*TASK DETAILS*:
Up to and including the line containing "length (List.filter CitationItem.is_orphaned items')", please reproduce the lines of the listing below, starting from the top.

*INPUT MATERIAL*:
Lemma filter_flags_length (items items' : list CitationItem.t) :
  Forall2 (fun item item' =>
             CitationItem.is_orphaned item' = CitationItem.is_orphaned item)
          items items' ->
  length (List.filter CitationItem.is_orphaned items')
  = length (List.filter CitationItem.is_orphaned items).
Proof.
  induction 1 as [| item item' items items' Hitem _ IH]; simpl; [done |].
  rewrite Hitem. destruct (CitationItem.is_orphaned item); simpl; lia.
Qed.

Lemma check_items_orphaned db (items : list CitationItem.t) :
  length (List.filter CitationItem.is_orphaned (map (check_item db) items))
  = length (List.filter (fun item => negb (key_in_library db item)) items) /\
  existsb CitationItem.is_orphaned (map (check_item db) items)
  = existsb (fun item => negb (key_in_library db item)) items.
Proof.
  induction items as [| item items [IHl IHe]]; simpl; [done |].
  rewrite check_item_flag, IHe. simpl. split; [| done].
  destruct (key_in_library db item); simpl; lia.
Qed.

Lemma filter_existsb_length {A} (f : A -> bool) (l : list A) :
  existsb f l = false -> length (List.filter f l) = 0.
Proof.
  induction l as [| a l IH]; simpl; [done |].
  intros [-> Hl]%orb_false_iff. by apply IH.
Qed.

Lemma orphaned_flags (cs cs' : list Citation.t) :
  Forall2 (fun c c' =>
             Citation.is_orphaned c' = Citation.is_orphaned c /\
             Forall2 (fun item item' =>
                        CitationItem.is_orphaned item' = CitationItem.is_orphaned item)
                     (Citation.items c) (Citation.items c'))
          cs cs' ->
  orphaned_items cs' = orphaned_items cs /\
  length (orphaned_citations cs') = length (orphaned_citations cs).
Proof.
  unfold orphaned_items, orphaned_citations.
  induction 1 as [| c c' cs cs' [Hc Hitems] _ [IHi IHc]]; simpl; [done |].
  rewrite Hc. destruct (Citation.is_orphaned c); simpl; [| done].
  rewrite IHi, IHc, (filter_flags_length _ _ Hitems). done.
Qed.

Lemma orphaned_checked db (cs : list Citation.t) :
  orphaned_items (check_orphaned_status cs db)
  = sum_list (map (fun c => length (missing_items db c)) cs) /\
  length (orphaned_citations (check_orphaned_status cs db))
  = length (List.filter (fun c => existsb (fun item => negb (key_in_library db item))
                                          (Citation.items c)) cs).
Proof.
  unfold orphaned_items, orphaned_citations, check_orphaned_status, missing_items.
  induction cs as [| c cs [IHi IHc]]; simpl; [done |].
  destruct (check_items_orphaned db (Citation.items c)) as [Hl He].
  rewrite He.
  destruct (existsb (fun item => negb (key_in_library db item)) (Citation.items c)) eqn:Hex;
    simpl.
  - by rewrite IHi, IHc, Hl.
  - rewrite IHi, IHc. split; [| done].
    by rewrite (filter_existsb_length _ _ Hex).
Qed.

(** X26.  After the classification and the matching loop the report
    misses no item: although it counts inside the orphaned citations only,
    its count of orphaned items is the number of cited items, of all
    citations, whose key is not a key of the library; its orphaned
    citations are as many as the citations with such an item; and it
    announces that all citations are linked exactly when every cited item
    has its key in the library. *)
Theorem report_after_matching (db : ZoteroDatabase.t) (threshold : Z)
    (citations citations' : list Citation.t) :
  find_matches db threshold (check_orphaned_status citations db) = Ok citations' ->
  orphaned_items citations'
  = sum_list (map (fun c => length (missing_items db c)) citations) /\
  length (orphaned_citations citations')
  = length (List.filter (fun c => existsb (fun item => negb (key_in_library db item))
                                          (Citation.items c)) citations) /\
  (orphaned_citations citations' = [] <->
   Forall (fun c => Forall (fun item => key_in_library db item = true)
                           (Citation.items c)) citations).
Proof.
  intros [Hi Hc]%find_matches_flags%orphaned_flags.
  destruct (orphaned_checked db citations) as [Hi' Hc'].
  rewrite Hi' in Hi. rewrite Hc' in Hc. split; [done |]. split; [done |].
  rewrite <- length_zero_iff_nil, Hc. clear.
  induction citations as [| c cs IH]; simpl.
  - split; [constructor | done].
  - rewrite Forall_cons.
    destruct (existsb (fun item => negb (key_in_library db item)) (Citation.items c))
      eqn:Hex; simpl.
    + split; [lia |]. intros [Hall _]. exfalso.
      apply existsb_exists in Hex as (item & Hin & Hitem).
      rewrite Forall_forall in Hall. apply list_elem_of_In in Hin.
      rewrite (Hall item Hin) in Hitem. discriminate.
    + rewrite IH. split; [| tauto]. intros Hcs. split; [| done].
      apply Forall_forall. intros item Hin%list_elem_of_In.
      destruct (key_in_library db item) eqn:Hkey; [done |].
      assert (existsb (fun item => negb (key_in_library db item)) (Citation.items c) = true);
        [| congruence].
      apply existsb_exists. exists item. by rewrite Hkey.
Qed.

End Report.

Lemma report_no_match_no_update_witness :
  @update_docx_citations sample_repr sample_platform markup_before
    (check_orphaned_status [sample_citation] sample_library) sample_library = Ok None.
Proof.
  apply (@report_no_match_no_update sample_repr sample_platform). vm_compute. reflexivity.
Defined.

Lemma report_after_matching_witness :
  orphaned_items
    [Citation.set_items
       [CitationItem.set_matched_library_item (Some record_abc1)
          (CitationItem.set_match "DOI" (inject_Z 100)
             (CitationItem.set_is_orphaned true sample_item))]
       (Citation.set_is_orphaned true sample_citation)]
  = sum_list (map (fun c => length (missing_items sample_library c)) [sample_citation]).
Proof.
  apply (@report_after_matching sample_unicode sample_repr sample_scorer sample_library 80
           [sample_citation]).
  vm_compute. reflexivity.
Defined.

*RESPONSE FOR THIS EXERCISE*:
Lemma filter_flags_length (items items' : list CitationItem.t) :
  Forall2 (fun item item' =>
             CitationItem.is_orphaned item' = CitationItem.is_orphaned item)
          items items' ->
  length (List.filter CitationItem.is_orphaned items')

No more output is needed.